Dies ist notwendig, weil mit dem ersten Bürokratieentlastungsgesetz die Buchführungsgrenze in § 141 Abs. 1 Satz 1 Nr. 1 AO auf 600.000,00 € Umsatz im Kalenderjahr angehoben wurde. Damit werden Unternehmen mit einen Umsatz von bis zu 600.000,00 € von der steuerlichen Buchführungs- und Aufzeichnungspflicht und somit von unnötiger Bürokratie befreit. Um die Umsätze im Rahmen der Sollbesteuerung korrekt aufzuzeichnen, bleibt der Bürokratieaufwand für die Umsatzsteuer jedoch erhalten. Die angestrebte Erleichterung durch die Anhebung der Buchführungsgrenze ist damit wirkungslos. Im Ergebnis sollten die Buchführungsgrenze und die Grenze für die Ist-Versteuerung grundsätzlich identisch sein, da anderenfalls die Erleichterungen für kleinere Unternehmen in weiten Teilen ins Leere laufen.

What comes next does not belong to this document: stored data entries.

(** * OpenAPI tool compiler and MCP client: a shallow embedding

    The development follows [build/api.js] and [build/mcp_api_executor.js]:
    the JavaScript values the code inspects, the local reference resolver,
    the schema mapper, the security scan, the tool generator, the
    token/cache client and the tool executor.

    Conventions of the embedding.
    - A JavaScript string is the list of bytes of its UTF-8 encoding.
    - A JavaScript number is an integer ([Z]); floating point is not modelled.
    - A parsed document is a finite tree of [value]s; an object is the list
      of its own enumerable properties in enumeration order.  A document in
      which a YAML alias points back to a node that encloses it is a cyclic
      graph and has no [value]: statements about every document are about
      every tree.
    - Names inherited from the built-in prototypes are not part of a node:
      [JS.has] and [JS.get] agree with [in] and with a property read on the
      keys that are own keys or that no prototype defines, and the
      statements that look keys up say so.
    - A thrown exception is the [Throw] case of [result].  [console] output
      is not modelled, but a conversion made to build a logged line is,
      wherever the value converted comes from parsed data and the
      conversion can throw. *)

From Stdlib Require Import ZArith List String Ascii Bool Lia.
From stdpp Require Import base option list strings gmap pretty.
Import ListNotations.
Local Open Scope string_scope.
Local Open Scope Z_scope.

(** ** JavaScript values *)

Local Set Warnings "-register-all".

Inductive value : Type :=
| VUndef
| VNull
| VBool (b : bool)
| VNum (n : Z)
| VStr (s : string)
| VArr (elems : list value)
| VObj (props : list (string * value)).

(** ** String primitives *)

Module Str.

Definition is_digit (c : ascii) : bool :=
  let n := N_of_ascii c in ((48 <=? n) && (n <=? 57))%N.
Definition is_upper (c : ascii) : bool :=
  let n := N_of_ascii c in ((65 <=? n) && (n <=? 90))%N.
Definition is_lower (c : ascii) : bool :=
  let n := N_of_ascii c in ((97 <=? n) && (n <=? 122))%N.
Definition is_underscore (c : ascii) : bool := Ascii.eqb c "_".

Voranmeldungszeitraum bei Existenzgründern
Grundsätzlich sind Umsatzsteuer-Voranmeldungen vierteljährlich abzugeben. Die Regelung, dass Existenzgründer ihre Umsatzsteuervoranmeldungen 2 Jahre lang monatlich abzugeben haben, belastet Steuerpflichtige zusätzlich, die in der Regel mit den gesetzlichen Anforderungen noch kaum vertraut sind und sich in einer zumeist noch sehr unsicheren wirtschaftlichen Situation befinden. Die überwiegende Mehrzahl der Existenzgründer hat keine betrügerischen Absichten. Daher sollten diese nicht in ihrem Tatendrang durch bürokratische Hemmnisse behindert werden. Paragraf 18 Abs. 2 Satz 4 UStG sollte aus diesen Gründen gestrichen werden.

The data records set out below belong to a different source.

(** * Trick Variable Server Connection: the command encoder and its transport

    A shallow embedding of [src/trick_variable_server_connection.c].

    - [CInt]    : the machine integers of an LP64 platform ([size_t], [int],
                  [ssize_t]) as [Z] with the wrap-around written out.
    - [CString] : [char] arrays and NUL-terminated strings as [list byte],
                  with [strlen], [strncpy], [strncat] and [snprintf] acting
                  on array contents.
    - [OS]      : the socket interface the library calls into ([send],
                  [recv], [shutdown]) as an environment of answers plus a
                  trace of the calls made; a small state monad threads the
                  trace.
    - [TVS]     : the functions of the library, one definition per C
                  function, under the source's names.
    - [Wire]    : the wire templates of the protocol table, written from
                  the specification, to compare the code against. *)

From Stdlib.Strings Require Import Byte String.
From Stdlib Require Import ZArith List Lia Bool.
Import ListNotations.
Open Scope Z_scope.

(* ================================================================= *)
(** ** Machine integers *)

Module CInt.

(** [size_t] is unsigned, 64 bits wide. *)
Definition SIZE_MOD : Z := 18446744073709551616.

Definition size_t (z : Z) : Z := z mod SIZE_MOD.

Definition size_add (a b : Z) : Z := size_t (a + b).
Definition size_sub (a b : Z) : Z := size_t (a - b).

(** [int] is signed, 32 bits wide. *)
Definition INT_MAX : Z := 2147483647.
Definition INT_MIN : Z := -2147483648.

Definition in_int (z : Z) : Prop := INT_MIN <= z <= INT_MAX.

(** Conversion of a wider integer ([ssize_t]) to [int], as done by
    [return send(...)] and [return recv(...)] in a function whose
    result type is [int]: the value is reduced modulo 2^32 into the
    range of [int]. *)
Definition to_int (z : Z) : Z := (z + 2147483648) mod 4294967296 - 2147483648.

End CInt.

(* ================================================================= *)
(** ** Character arrays and C strings *)

Module CString.
Import CInt.

(** The contents of a [char] array, or of the memory a [char*] points
    to.  A string ends at its first NUL byte; the end of the list acts
    as a terminator too, so a list without NUL is the string of all its
    bytes. *)
Definition chars := list byte.

Definition NUL : byte := x00.
Definition NEWLINE : byte := x0a.
Definition DQUOTE : byte := x22.

(** A string literal of the source. *)
Definition lit (s : string) : chars := list_byte_of_string s.

(** The characters of the string stored in [s]: everything before the
    first NUL. *)
Fixpoint cstr (s : chars) : chars :=
  match s with
  | [] => []
  | b :: r => if Byte.eqb b NUL then [] else b :: cstr r
  end.

(** [strlen(s)] *)
Definition strlen (s : chars) : Z := Z.of_nat (length (cstr s)).

(** [sizeof(a)] of a [char] array. *)
Definition sizeof (a : chars) : Z := Z.of_nat (length a).

(** [strncpy(dst, src, n)]: exactly [n] bytes of [dst] are written,
    the first [min (strlen src) n] characters of [src] and then NUL
    padding.  No NUL is written when [strlen src >= n]. *)
Definition strncpy (dst src : chars) (n : Z) : chars :=
  let k := Z.to_nat n in
  let body := firstn k (cstr src) in
  body ++ repeat NUL (k - length body) ++ skipn k dst.

(** [strncat(dst, src, n)]: at most [n] characters of [src] are written
    over the terminating NUL of [dst] and after it, followed by a NUL. *)
Definition strncat (dst src : chars) (n : Z) : chars :=
  let l := length (cstr dst) in
  let body := firstn (Z.to_nat n) (cstr src) in
  firstn l dst ++ body ++ [NUL] ++ skipn (l + length body + 1) dst.

(** [snprintf(dst, size, fmt, ...)] where [out] is the full text the
    conversion produces: at most [size - 1] characters of it are
    stored, followed by a NUL; the rest of [dst] is left as it was. *)
Definition snprintf (dst : chars) (size : Z) (out : chars) : chars :=
  let body := firstn (Z.to_nat (size - 1)) out in
  body ++ [NUL] ++ skipn (length body + 1) dst.

(** The decimal digit [d], for [0 <= d <= 9]. *)
Definition digit (d : Z) : byte :=
  match d with
  | 0 => x30 | 1 => x31 | 2 => x32 | 3 => x33 | 4 => x34
  | 5 => x35 | 6 => x36 | 7 => x37 | 8 => x38 | _ => x39
  end.

(** The decimal digits of [n >= 0], most significant first; [fuel]
    bounds their number. *)
Fixpoint udec (fuel : nat) (n : Z) : chars :=
  match fuel with
  | O => []
  | S f => (if n <? 10 then [] else udec f (n / 10)) ++ [digit (n mod 10)]
  end.

(** The text of the [%i] conversion of an [int]: a minus sign for a
    negative value, then at most ten digits. *)
Definition format_i (z : Z) : chars :=
  if z <? 0 then x2d :: udec 10 (- z) else udec 10 z.

End CString.

(* ================================================================= *)
(** ** The socket interface *)

Module OS.
Import CString.

(** The calls a program makes on socket descriptors.  [EvClose] is
    [close(2)] of the C library, which releases the descriptor. *)
Inductive event : Type :=
| EvSend (fd : Z) (buf : chars) (flags : Z)
| EvRecv (fd : Z) (len : Z) (flags : Z)
| EvShutdown (fd : Z) (how : Z)
| EvClose (fd : Z).

Definition trace := list event.

(** What one [recv] call comes back with, after its RETURN VALUE
    section as restated in the header of
    [receive_message_from_variable_server]: a message, an orderly
    shutdown of the peer with nothing left to read, or an error. *)
Inductive recv_outcome : Type :=
| RecvMessage (data : chars)
| RecvShutdown
| RecvError (errno : Z).

(** The [ssize_t] that [recv] returns for an outcome. *)
Definition recv_ret (o : recv_outcome) : Z :=
  match o with
  | RecvMessage data => Z.of_nat (length data)
  | RecvShutdown => 0
  | RecvError _ => -1
  end.

(** Everything the library does not control: the answers of the
    operating system, which may depend on the calls made so far, and
    the indeterminate contents of automatic arrays. *)
Record Env : Type := {
  os_send : trace -> Z -> chars -> Z -> Z;
  os_recv : trace -> Z -> Z -> Z -> recv_outcome;
  os_shutdown : trace -> Z -> Z -> Z;
  stack : chars
}.

(** Computations that call into the operating system. *)
Definition IO (A : Type) : Type := Env -> trace -> A * trace.

Definition ret {A} (a : A) : IO A := fun _ w => (a, w).

Definition bind {A B} (m : IO A) (k : A -> IO B) : IO B :=
  fun env w => let (a, w') := m env w in k a env w'.

(** An automatic array [char a[n]]: [n] bytes of whatever the stack
    holds. *)
Definition fresh (env : Env) (n : nat) : chars :=
  firstn n (stack env ++ repeat NUL n).

Definition auto_array (n : nat) : IO chars :=
  fun env w => (fresh env n, w).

Grenzen für Kleinunternehmereigenschaft i. S. d. § 19 UStG
Seit Einführung der zurzeit gültigen Grenzen des § 19 UStG (höchstens 17.500,00 € Gesamtumsatz im vorangegangenen und voraussichtlich nicht mehr als 50.000,00 € Gesamtumsatz im laufenden Kalenderjahr) sind 16 Jahre vergangen und Preissteigerungen eingetreten. Der ursprüngliche Gedanke der Vereinfachung in Bagatellfällen, der zu den in § 19 UStG genannten Umsatzgrenzen geführt hatte, sollte erhalten bleiben. Eine Anpassung der Grenzen nach oben würde den Bürokratieaufwand in Deutschland verringern.